━━━━━ Extracted material
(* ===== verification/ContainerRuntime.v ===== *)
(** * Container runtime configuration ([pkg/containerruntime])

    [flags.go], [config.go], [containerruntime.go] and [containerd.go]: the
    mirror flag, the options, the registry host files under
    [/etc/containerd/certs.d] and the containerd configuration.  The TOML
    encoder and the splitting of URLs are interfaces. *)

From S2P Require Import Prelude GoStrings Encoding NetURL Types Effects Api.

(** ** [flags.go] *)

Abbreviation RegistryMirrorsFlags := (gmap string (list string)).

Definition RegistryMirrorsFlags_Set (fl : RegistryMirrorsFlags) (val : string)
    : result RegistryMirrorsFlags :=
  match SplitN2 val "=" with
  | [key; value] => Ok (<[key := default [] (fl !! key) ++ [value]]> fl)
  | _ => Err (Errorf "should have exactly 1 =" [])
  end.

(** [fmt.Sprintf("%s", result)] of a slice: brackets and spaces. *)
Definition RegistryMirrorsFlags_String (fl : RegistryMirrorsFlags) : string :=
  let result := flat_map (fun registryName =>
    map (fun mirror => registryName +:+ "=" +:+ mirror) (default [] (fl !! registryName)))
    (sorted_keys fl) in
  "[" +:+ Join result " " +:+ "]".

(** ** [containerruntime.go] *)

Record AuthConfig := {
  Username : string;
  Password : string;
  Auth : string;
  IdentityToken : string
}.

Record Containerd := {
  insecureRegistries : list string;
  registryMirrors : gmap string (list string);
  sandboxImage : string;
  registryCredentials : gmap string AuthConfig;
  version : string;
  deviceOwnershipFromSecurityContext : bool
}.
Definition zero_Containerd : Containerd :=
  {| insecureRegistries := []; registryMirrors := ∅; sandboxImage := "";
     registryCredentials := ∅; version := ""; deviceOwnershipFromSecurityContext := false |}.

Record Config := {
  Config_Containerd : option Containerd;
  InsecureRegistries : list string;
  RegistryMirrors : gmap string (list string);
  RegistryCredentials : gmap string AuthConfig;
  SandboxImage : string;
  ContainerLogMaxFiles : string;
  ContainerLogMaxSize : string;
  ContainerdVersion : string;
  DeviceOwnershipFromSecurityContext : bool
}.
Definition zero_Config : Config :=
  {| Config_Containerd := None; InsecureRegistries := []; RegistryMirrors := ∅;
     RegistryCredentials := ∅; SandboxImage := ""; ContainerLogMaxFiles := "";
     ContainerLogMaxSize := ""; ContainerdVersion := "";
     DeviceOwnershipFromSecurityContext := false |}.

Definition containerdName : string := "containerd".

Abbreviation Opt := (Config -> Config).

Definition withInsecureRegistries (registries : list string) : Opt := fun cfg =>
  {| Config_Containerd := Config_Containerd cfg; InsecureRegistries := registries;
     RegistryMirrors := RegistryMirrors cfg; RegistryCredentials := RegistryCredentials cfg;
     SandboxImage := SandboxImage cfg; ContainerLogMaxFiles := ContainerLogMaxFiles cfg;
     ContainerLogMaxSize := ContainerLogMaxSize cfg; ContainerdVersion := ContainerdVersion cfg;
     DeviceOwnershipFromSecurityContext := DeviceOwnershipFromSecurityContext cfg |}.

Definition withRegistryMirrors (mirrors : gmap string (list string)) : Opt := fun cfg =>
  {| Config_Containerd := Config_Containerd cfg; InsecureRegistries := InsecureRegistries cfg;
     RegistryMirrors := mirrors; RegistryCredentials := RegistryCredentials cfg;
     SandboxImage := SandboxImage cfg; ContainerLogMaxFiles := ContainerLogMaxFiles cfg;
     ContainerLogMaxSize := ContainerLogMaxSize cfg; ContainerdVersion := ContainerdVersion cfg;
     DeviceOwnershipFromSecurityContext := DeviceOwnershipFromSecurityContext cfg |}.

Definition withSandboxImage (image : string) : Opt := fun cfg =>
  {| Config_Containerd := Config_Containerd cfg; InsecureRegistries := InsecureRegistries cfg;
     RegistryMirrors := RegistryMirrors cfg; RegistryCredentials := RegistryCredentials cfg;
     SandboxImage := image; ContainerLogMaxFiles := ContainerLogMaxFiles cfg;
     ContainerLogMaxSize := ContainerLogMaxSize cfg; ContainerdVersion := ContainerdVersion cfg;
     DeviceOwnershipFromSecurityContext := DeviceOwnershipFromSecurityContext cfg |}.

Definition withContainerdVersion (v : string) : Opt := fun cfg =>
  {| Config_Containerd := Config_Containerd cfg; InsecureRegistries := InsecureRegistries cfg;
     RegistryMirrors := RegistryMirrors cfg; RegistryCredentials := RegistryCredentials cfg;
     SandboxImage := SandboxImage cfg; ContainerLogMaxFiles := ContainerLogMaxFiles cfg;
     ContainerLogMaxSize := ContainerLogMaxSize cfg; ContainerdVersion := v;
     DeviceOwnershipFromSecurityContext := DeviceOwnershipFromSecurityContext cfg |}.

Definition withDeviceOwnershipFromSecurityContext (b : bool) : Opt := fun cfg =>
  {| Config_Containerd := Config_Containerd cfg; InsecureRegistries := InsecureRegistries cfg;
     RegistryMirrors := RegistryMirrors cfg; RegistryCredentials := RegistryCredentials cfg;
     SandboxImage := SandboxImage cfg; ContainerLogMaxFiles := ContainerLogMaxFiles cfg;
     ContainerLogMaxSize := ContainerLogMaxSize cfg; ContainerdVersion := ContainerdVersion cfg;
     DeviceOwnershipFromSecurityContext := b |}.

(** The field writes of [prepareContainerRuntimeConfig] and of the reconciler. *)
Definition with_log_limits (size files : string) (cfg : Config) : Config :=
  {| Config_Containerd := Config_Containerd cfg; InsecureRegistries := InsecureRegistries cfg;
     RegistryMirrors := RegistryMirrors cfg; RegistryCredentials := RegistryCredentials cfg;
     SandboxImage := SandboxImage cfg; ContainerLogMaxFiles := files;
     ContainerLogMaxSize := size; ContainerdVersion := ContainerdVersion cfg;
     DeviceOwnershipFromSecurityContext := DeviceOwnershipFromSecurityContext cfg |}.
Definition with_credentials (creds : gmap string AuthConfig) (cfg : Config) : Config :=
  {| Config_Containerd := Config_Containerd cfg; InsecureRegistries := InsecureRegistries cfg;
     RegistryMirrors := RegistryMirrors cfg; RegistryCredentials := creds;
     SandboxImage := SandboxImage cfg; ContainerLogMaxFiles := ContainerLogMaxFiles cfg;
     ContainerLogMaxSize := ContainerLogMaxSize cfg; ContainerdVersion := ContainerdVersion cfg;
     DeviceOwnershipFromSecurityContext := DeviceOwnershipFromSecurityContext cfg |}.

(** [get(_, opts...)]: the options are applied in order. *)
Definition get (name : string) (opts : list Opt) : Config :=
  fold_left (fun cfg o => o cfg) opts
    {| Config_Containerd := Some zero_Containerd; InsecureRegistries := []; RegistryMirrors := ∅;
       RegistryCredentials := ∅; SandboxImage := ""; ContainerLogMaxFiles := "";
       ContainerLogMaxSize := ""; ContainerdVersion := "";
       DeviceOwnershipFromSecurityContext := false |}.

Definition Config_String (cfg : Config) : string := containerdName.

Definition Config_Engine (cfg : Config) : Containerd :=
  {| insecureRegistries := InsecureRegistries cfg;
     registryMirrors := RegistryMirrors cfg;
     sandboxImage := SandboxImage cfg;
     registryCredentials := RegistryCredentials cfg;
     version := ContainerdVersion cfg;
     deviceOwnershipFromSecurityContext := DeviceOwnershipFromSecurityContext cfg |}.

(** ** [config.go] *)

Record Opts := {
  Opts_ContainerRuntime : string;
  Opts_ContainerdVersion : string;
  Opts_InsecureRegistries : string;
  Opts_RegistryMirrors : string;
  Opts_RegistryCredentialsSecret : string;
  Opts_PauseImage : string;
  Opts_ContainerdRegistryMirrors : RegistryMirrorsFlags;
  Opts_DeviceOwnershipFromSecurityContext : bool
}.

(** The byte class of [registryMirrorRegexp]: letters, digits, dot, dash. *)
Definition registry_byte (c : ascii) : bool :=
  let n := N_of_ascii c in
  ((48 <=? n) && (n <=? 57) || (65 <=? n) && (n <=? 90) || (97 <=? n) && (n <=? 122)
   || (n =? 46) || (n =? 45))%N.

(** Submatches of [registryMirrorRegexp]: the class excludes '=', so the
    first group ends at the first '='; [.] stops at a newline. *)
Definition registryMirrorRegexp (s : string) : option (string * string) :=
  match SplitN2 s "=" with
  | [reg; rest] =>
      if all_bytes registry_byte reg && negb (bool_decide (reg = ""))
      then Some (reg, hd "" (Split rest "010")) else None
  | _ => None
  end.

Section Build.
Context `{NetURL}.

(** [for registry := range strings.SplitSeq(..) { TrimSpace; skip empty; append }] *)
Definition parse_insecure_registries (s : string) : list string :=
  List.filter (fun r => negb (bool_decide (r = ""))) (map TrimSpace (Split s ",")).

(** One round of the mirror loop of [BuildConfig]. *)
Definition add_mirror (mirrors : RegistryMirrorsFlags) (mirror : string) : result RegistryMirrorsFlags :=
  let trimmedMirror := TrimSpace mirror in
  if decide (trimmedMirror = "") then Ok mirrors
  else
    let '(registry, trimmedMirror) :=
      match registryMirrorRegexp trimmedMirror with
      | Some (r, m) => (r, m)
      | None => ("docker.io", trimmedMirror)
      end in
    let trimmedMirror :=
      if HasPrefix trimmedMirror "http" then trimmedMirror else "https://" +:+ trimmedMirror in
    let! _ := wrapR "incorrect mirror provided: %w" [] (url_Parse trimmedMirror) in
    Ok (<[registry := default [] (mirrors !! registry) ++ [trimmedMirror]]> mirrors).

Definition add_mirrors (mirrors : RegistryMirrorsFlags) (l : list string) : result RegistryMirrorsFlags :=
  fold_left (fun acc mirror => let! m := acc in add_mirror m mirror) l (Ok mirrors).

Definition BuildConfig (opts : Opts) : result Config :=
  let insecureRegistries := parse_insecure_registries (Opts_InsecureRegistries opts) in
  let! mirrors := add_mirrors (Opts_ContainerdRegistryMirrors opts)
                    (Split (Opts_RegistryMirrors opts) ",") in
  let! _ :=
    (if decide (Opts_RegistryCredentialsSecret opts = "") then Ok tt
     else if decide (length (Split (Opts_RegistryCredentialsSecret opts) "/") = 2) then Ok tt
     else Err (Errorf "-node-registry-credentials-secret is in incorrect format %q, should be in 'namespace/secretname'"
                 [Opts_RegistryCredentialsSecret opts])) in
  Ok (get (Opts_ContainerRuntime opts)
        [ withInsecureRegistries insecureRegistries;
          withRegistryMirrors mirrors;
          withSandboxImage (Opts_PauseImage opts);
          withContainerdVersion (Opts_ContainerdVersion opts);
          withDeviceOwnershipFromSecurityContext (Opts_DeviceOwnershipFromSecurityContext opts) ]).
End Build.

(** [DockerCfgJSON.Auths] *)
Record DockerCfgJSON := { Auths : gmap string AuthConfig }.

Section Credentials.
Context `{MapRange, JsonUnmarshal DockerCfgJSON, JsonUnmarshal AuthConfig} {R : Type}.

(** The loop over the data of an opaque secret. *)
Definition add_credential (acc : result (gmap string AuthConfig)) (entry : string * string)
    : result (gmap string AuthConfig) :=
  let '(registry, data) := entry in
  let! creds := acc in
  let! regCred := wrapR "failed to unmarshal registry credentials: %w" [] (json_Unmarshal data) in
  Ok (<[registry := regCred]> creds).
━━━━━━━━━━
━━━━━ Extracted material
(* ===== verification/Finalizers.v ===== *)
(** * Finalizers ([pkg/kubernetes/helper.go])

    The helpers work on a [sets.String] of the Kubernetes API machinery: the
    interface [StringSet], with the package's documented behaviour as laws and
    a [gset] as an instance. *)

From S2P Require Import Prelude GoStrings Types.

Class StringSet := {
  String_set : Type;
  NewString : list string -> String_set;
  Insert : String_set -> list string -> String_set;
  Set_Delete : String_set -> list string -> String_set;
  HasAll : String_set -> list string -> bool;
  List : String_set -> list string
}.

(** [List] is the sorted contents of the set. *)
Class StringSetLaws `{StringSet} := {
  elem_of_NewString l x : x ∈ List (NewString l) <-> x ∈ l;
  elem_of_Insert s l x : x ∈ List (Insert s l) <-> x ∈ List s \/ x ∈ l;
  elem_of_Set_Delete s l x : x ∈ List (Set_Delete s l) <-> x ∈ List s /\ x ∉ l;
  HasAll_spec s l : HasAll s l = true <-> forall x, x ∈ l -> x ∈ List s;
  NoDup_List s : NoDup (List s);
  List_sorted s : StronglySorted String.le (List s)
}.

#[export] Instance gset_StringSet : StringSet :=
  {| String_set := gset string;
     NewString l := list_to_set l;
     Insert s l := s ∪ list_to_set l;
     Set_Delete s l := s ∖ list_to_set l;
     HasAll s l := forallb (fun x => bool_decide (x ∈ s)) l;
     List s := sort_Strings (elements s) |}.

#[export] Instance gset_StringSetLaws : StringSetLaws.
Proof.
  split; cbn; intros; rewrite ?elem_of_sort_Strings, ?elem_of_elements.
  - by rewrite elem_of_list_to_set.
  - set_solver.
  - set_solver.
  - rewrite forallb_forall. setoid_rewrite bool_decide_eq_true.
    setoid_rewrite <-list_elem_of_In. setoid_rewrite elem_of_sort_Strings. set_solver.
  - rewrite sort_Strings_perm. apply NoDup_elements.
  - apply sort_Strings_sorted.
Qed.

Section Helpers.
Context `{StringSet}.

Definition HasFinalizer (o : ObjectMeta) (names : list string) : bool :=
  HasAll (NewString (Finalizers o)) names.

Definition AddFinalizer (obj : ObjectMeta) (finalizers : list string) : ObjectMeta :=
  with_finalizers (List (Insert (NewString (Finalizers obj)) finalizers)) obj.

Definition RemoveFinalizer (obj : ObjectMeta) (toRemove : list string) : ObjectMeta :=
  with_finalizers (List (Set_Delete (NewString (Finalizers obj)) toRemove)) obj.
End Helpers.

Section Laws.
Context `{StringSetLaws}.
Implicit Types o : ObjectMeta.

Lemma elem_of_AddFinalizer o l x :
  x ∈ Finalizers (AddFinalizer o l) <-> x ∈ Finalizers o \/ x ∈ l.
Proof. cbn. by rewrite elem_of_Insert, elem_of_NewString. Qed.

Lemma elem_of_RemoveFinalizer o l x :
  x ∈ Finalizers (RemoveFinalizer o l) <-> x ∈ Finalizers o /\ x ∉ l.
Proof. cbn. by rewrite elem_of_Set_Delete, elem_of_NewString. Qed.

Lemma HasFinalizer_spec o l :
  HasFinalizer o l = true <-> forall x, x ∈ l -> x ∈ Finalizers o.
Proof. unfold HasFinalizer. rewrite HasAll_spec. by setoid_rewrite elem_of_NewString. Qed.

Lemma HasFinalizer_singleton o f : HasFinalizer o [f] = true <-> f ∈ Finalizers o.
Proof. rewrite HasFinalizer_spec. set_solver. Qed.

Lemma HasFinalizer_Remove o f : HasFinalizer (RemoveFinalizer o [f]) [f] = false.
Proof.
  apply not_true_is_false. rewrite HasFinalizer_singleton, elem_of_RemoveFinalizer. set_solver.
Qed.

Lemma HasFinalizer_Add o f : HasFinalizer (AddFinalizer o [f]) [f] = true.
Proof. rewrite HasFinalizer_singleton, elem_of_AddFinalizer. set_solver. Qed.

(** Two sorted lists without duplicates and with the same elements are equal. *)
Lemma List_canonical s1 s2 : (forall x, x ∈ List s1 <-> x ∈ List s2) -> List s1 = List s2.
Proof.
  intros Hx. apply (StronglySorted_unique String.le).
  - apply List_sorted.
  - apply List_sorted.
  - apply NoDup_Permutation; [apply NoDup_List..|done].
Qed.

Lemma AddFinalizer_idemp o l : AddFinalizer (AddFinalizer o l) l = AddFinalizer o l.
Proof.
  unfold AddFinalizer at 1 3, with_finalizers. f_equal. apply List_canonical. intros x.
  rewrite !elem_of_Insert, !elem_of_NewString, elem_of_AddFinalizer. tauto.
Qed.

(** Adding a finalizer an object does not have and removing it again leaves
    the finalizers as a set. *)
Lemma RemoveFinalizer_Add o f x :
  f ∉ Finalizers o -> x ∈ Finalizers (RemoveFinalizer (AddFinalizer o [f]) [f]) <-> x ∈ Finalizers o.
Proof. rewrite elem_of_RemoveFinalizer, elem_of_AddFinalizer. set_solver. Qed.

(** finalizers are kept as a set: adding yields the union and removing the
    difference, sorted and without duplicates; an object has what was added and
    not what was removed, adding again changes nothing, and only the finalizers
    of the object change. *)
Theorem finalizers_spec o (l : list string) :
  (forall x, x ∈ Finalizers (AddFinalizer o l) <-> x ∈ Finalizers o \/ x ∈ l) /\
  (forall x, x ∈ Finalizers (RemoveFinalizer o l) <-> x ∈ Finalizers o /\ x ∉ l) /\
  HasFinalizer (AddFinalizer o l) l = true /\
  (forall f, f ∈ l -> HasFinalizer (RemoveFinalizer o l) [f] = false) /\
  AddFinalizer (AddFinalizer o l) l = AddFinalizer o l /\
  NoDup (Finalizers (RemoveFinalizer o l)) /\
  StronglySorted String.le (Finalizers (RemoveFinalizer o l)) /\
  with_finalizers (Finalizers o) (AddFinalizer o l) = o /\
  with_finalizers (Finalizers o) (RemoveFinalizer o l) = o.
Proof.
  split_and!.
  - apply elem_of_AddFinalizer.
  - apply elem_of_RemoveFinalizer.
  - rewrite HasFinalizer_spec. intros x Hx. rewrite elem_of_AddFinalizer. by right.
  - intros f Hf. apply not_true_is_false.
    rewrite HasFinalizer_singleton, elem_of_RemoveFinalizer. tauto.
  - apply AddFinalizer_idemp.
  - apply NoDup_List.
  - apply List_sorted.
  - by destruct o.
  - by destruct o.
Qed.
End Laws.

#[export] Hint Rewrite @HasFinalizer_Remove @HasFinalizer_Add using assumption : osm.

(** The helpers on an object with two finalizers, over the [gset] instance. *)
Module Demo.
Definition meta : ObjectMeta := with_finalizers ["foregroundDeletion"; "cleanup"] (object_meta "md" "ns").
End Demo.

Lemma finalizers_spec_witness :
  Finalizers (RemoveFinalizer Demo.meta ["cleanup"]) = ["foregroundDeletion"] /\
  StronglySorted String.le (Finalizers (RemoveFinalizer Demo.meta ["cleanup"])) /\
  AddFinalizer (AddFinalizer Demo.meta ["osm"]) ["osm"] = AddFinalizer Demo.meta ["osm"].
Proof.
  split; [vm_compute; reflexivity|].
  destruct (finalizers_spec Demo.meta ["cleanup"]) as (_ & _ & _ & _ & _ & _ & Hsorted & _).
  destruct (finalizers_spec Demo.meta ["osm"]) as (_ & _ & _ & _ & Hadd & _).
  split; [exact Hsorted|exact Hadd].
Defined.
━━━━━━━━━━
Task details - Nothing should appear in the answer except the lines above from the line with "- by rewrite elem_of_list_to_set." through the line with "Finalizers o \/ x ∈ l.", both included, written out exactly.

Exercise solution -
  - by rewrite elem_of_list_to_set.
  - set_solver.
  - set_solver.
  - rewrite forallb_forall. setoid_rewrite bool_decide_eq_true.
    setoid_rewrite <-list_elem_of_In. setoid_rewrite elem_of_sort_Strings. set_solver.
  - rewrite sort_Strings_perm. apply NoDup_elements.
  - apply sort_Strings_sorted.
Qed.

Section Helpers.
Context `{StringSet}.

Definition HasFinalizer (o : ObjectMeta) (names : list string) : bool :=
  HasAll (NewString (Finalizers o)) names.

Definition AddFinalizer (obj : ObjectMeta) (finalizers : list string) : ObjectMeta :=
  with_finalizers (List (Insert (NewString (Finalizers obj)) finalizers)) obj.

Definition RemoveFinalizer (obj : ObjectMeta) (toRemove : list string) : ObjectMeta :=
  with_finalizers (List (Set_Delete (NewString (Finalizers obj)) toRemove)) obj.
End Helpers.

Section Laws.
Context `{StringSetLaws}.
Implicit Types o : ObjectMeta.

Lemma elem_of_AddFinalizer o l x :
  x ∈ Finalizers (AddFinalizer o l) <-> x ∈ Finalizers o \/ x ∈ l.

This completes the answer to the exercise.